A pesar de ser casi desconocido en la historia del cristianismo, Andrés Milne fue uno de los principales instrumentos que Dios escogió para hacer que Su Palabra corriera y fuera glorificada en Argentina y toda la América del Sur. Esto sucedió cuando en estas latitudes aún no había iglesias evangélicas, ni siquiera misioneros.
“Aquellos eran días en que la historia estaba en formación, pero el relato del rápido progreso del trabajo bíblico y la consiguiente inauguración de centros e iglesias evangélicos, que fueron su resultado directo, por lo general no es conocido por la actual generación”, escribió Inés Milne en su libro Desde el Cabo de Hornos hasta Quito con la Biblia, un “relato muy incompleto” de los viajes y labores que su padre realizó.
Mi propósito es presentar la vida y el trabajo de Andrés Milne, un verdadero “héroe de la fe”. Pero mi interés excede lo meramente biográfico: les propongo evaluar las convicciones que impulsaron su misión y sus lecciones para el estado actual de la obra evangélica, y más particularmente, para el trabajo bíblico.

Conversión y entrega de tratados
Andrew Murray Milne (1838–1907) sirvió a la Sociedad Bíblica Americana durante 43 años y fue testigo del “nacimiento y la infancia de toda la obra cristiana en castellano en el continente sur”. Al comienzo de su trabajo, “la obra evangélica en castellano no había empezado aún en ninguna de las 10 repúblicas sudamericanas (…). La Biblia era un libro desconocido entre el pueblo común”.
Nació en Escocia y rindió su vida a Cristo durante el avivamiento que experimentó aquel país entre 1857 y 1861. Su conversión se dio en una reunión de la Asociación Cristiana de Jóvenes, donde se había predicado sobre “¿Qué os parece el Cristo?”. Al terminar la disertación, el predicador “puso amablemente la mano sobre su hombro y le dijo: ‘¿Y qué piensa usted del Cordero inmolado?’”. Esa pregunta cambió tanto su vida presente y futura como su eternidad.

“Su deseo de ir como misionero al extranjero databa de una conferencia (…) relacionada principalmente con la obra de David Livingstone en el África del Sur”. Aún así, las puertas parecían cerradas y sus intentos de abandonar los negocios habían fracasado. Pero buscó el consejo de un sabio pastor, quien le leyó el Salmo 37 y le pidió que orase.

Milne escribió: “Algunos de los versículos de ese salmo penetraron en mi corazón como una voz del cielo, y volví a mi alojamiento completamente entregado a la voluntad de Dios, dispuesto a seguir en mi trabajo o a hacer cualquier cosa que el Señor quisiera que yo hiciese”. O sea, su llamado no consistía principalmente en un destino geográfico sino en una entrega espiritual.

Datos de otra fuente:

Definition defaultFile : jsstring := lit "email.html.eml".

Definition singleFile (content : jsstring) : FileSystem :=
  fun path => if JSString.eqb path defaultFile then Some content else None.

(** The characters of the base64 text without its padding, and the number
    of padding characters. *)
Fixpoint unpadded (bs : list N) : jsstring :=
  match bs with
  | [] => []
  | [a] => [Base64.enc6 (a / 4); Base64.enc6 ((a mod 4) * 16)]
  | [a; b] =>
      [Base64.enc6 (a / 4); Base64.enc6 ((a mod 4) * 16 + b / 16);
       Base64.enc6 ((b mod 16) * 4)]
  | a :: b :: c :: r =>
      [Base64.enc6 (a / 4); Base64.enc6 ((a mod 4) * 16 + b / 16);
       Base64.enc6 ((b mod 16) * 4 + c / 64); Base64.enc6 (c mod 64)]
        ++ unpadded r
  end.

Fixpoint paddingLength (bs : list N) : nat :=
  match bs with
  | [] => 0
  | [_] => 2
  | [_; _] => 1
  | _ :: _ :: _ :: r => paddingLength r
  end.

(** The 64 six-bit values, and the facts about the character of each that
    the decoder relies on: it decodes to the value, it is not the padding
    character, the URL-safe rewriting of it is undone by the inverse
    rewriting and is not the padding character either. *)
Definition sextets : list N := List.map N.of_nat (seq 0 64).

Definition toUrlChars (s : jsstring) : jsstring :=
  Base64.replace_all 47 95 (Base64.replace_all 43 45 s).

Definition fromUrlChars (s : jsstring) : jsstring :=
  Base64.replace_all 95 47 (Base64.replace_all 45 43 s).

Definition sextetChecked (n : N) : bool :=
  match Base64.dec6 (Base64.enc6 n) with
  | Some m => m =? n
  | None => false
  end
  && negb (Base64.enc6 n =? Base64.PAD)
  && JSString.eqb (fromUrlChars (toUrlChars [Base64.enc6 n])) [Base64.enc6 n]
  && negb (includes Base64.PAD (toUrlChars [Base64.enc6 n])).

(** A character of the base64 text that encodes six bits. *)
Definition sextetChar (c : char16) : Prop :=
  exists n, n < 64 /\ c = Base64.enc6 n.

(** Every element is a byte. *)
Definition bytes (bs : list N) : Prop := Forall (fun b => b < 256) bs.

(** The fields [parseEmailTemplate] reports for a header object. *)
Definition missingIn (h : object) : list jsstring :=
  filter (fun field => falsy (get h field)) MANDATORY_FIELDS.

(** ** Further vocabulary *)

Definition CR : char16 := 13.

(** A string of white space only. *)
Definition allWhitespace (w : jsstring) : Prop :=
  Forall (fun c => is_ws c = true) w.

(** The key of the entry is a trimmed string. *)
Definition trimmedKey (kv : jsstring * value) : Prop :=
  exists y, fst kv = trim y.

(** The characters of the URL-safe base64 alphabet: letters, digits, [-]
    and [_]. *)
Definition urlSafe (c : char16) : bool :=
  ((65 <=? c) && (c <=? 90)) || ((97 <=? c) && (c <=? 122))
  || ((48 <=? c) && (c <=? 57)) || (c =? 45) || (c =? 95).

Definition sextetUrlSafe (n : N) : bool :=
  forallb urlSafe (toUrlChars [Base64.enc6 n]).

(** Well-formedness, decided. *)
Definition wfb (s : jsstring) : bool := forallb (fun c => c <? 65536) s.

Definition wf_objectb (o : object) : bool :=
  forallb (fun kv => wfb (fst kv)
                     && match snd kv with Some v => wfb v | None => true end)
    o.

(** Whether a key is an array index, and the integer it denotes. *)
Definition isIndex (k : jsstring) : bool :=
  match array_index k with Some _ => true | None => false end.

Definition indexOf (k : jsstring) : N :=
  match array_index k with Some n => n | None => 0 end.

Fixpoint ascending (l : list N) : bool :=
  match l with
  | a :: (b :: _) as r => (a <=? b) && ascending r
  | _ => true
  end.

(** An object with the given keys, created in that order. *)
Definition objectWithKeys (ks : list jsstring) : object :=
  List.map (fun k => (k, None)) ks.

(** ** The sender and its collaborators

    [GmailSender] keeps two fields, [gmail] and [oAuth2Client].  What the
    Google libraries, the environment, the terminal and the clock answer is
    taken as given: a [World] fixes those answers, and every property below
    holds for all of them.  An answer of [None] from an operation that can
    throw or reject stands for the exception. *)

Module GmailSender.

Section Collaborators.

(** The credentials object of the OAuth2 client. *)
Context {Credentials : Type}.

Record World := mkWorld {
  (** [process.env] *)
  GOOGLE_CLIENT_ID : value;
  GOOGLE_CLIENT_SECRET : value;
  GOOGLE_REDIRECT_URI : value;
  (** the credentials of a client just constructed *)
  newCredentials : Credentials;
  JSON_parse : jsstring -> option Credentials;
  JSON_stringify : Credentials -> jsstring;
  (** the code typed at the prompt, exchanged by [getToken] *)
  getToken : option Credentials;
  (** [expiry_date] of the token information, possibly undefined *)
  getTokenInfo : Credentials -> option (option Z);
  Date_now : Z;
  (** the credentials after [refreshAccessToken] *)
  refreshAccessToken : Credentials -> option Credentials;
  (** [gmail.users.messages.send], returning the message identifier *)
  send : jsstring -> option jsstring
}.

(** [gmail] is null ([false]) or the client; [oAuth2Client] is null or the
    client with its credentials. *)
Record Sender := mkSender {
  gmail : bool;
  oAuth2Client : option Credentials
}.

(** [new GmailSender()] *)
Definition newSender : Sender := mkSender false None.

Definition TOKEN_PATH : jsstring := lit "token.json".

Definition writeFileSync (fs : FileSystem) (path data : jsstring)
  : FileSystem :=
  fun p => if JSString.eqb p path then Some data else fs p.

(** How a step that may throw ends, with the state it leaves. *)
Inductive Completion :=
| Returned (state : Sender * FileSystem)
| Threw (state : Sender * FileSystem).

(** [this.oAuth2Client.setCredentials(c)] *)
Definition setCredentials (s : Sender) (c : Credentials) : Sender :=
  mkSender (gmail s) (Some c).

Definition saveToken (w : World) (s : Sender) (fs : FileSystem)
  : FileSystem :=
  match oAuth2Client s with
  | None => fs
  | Some c => writeFileSync fs TOKEN_PATH (JSON_stringify w c)
  end.

Definition getAccessToken (w : World) (s : Sender) (fs : FileSystem)
  : Completion :=
  match oAuth2Client s with
  | None => Returned (s, fs)
  | Some _ =>
      match getToken w with
      | Some tokens =>
          let s' := setCredentials s tokens in
          Returned (s', saveToken w s' fs)
      | None => Threw (s, fs)
      end
  end.

(** [tokenInfo.expiry_date && tokenInfo.expiry_date < Date.now()] *)
Definition expired (expiry_date : option Z) (now : Z) : bool :=
  match expiry_date with
  | Some e => negb (e =? 0)%Z && (e <? now)%Z
  | None => false
  end.

(** The part of [ensureAuthentication] that follows the loading of the
    token, inside the [try]. *)
Definition checkToken (w : World) (s : Sender) (fs : FileSystem)
  : Completion :=
  match oAuth2Client s with
  | None => Threw (s, fs)
  | Some c =>
      match getTokenInfo w c with
      | None => Threw (s, fs)
      | Some expiry_date =>
          if expired expiry_date (Date_now w) then
            match refreshAccessToken w c with
            | None => Threw (s, fs)
            | Some c' =>
                let s' := setCredentials s c' in
                Returned (mkSender true (oAuth2Client s'),
                          saveToken w s' fs)
            end
          else Returned (mkSender true (oAuth2Client s), fs)
      end
  end.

No comenzaba con “salir”, sino con “confiar”.
Pero al fin en 1862, con apenas 24 años, llegó a Buenos Aires como empleado de un comerciante escocés, con quien trabajó por dos años. Desde el comienzo, aprovechó toda oportunidad para distribuir evangelios y tratados, y le sorprendía la buena disposición de la gente a recibirlos. Al relatarle algunas de estas experiencias al doctor Goodfellow, ministro de la Iglesia Metodista Episcopal en Buenos Aires, este lo invitó a dedicarse completamente al trabajo bíblico, lo que resultó en su nombramiento como agente de la Sociedad Bíblica Americana (SBA) en febrero de 1864.
El último día de ese mismo año, Milne contrajo matrimonio en Buenos Aires con Enriqueta Leggatt, una joven escocesa que había sido criada en un hogar profundamente piadoso. En su niñez, su abuela la exhortó: “Busca al Señor, querida, y no descanses hasta haberlo encontrado”. Pero, sin saberlo, el Señor la estaba buscando a ella, y la salvó durante el avivamiento de Escocia antes mencionado.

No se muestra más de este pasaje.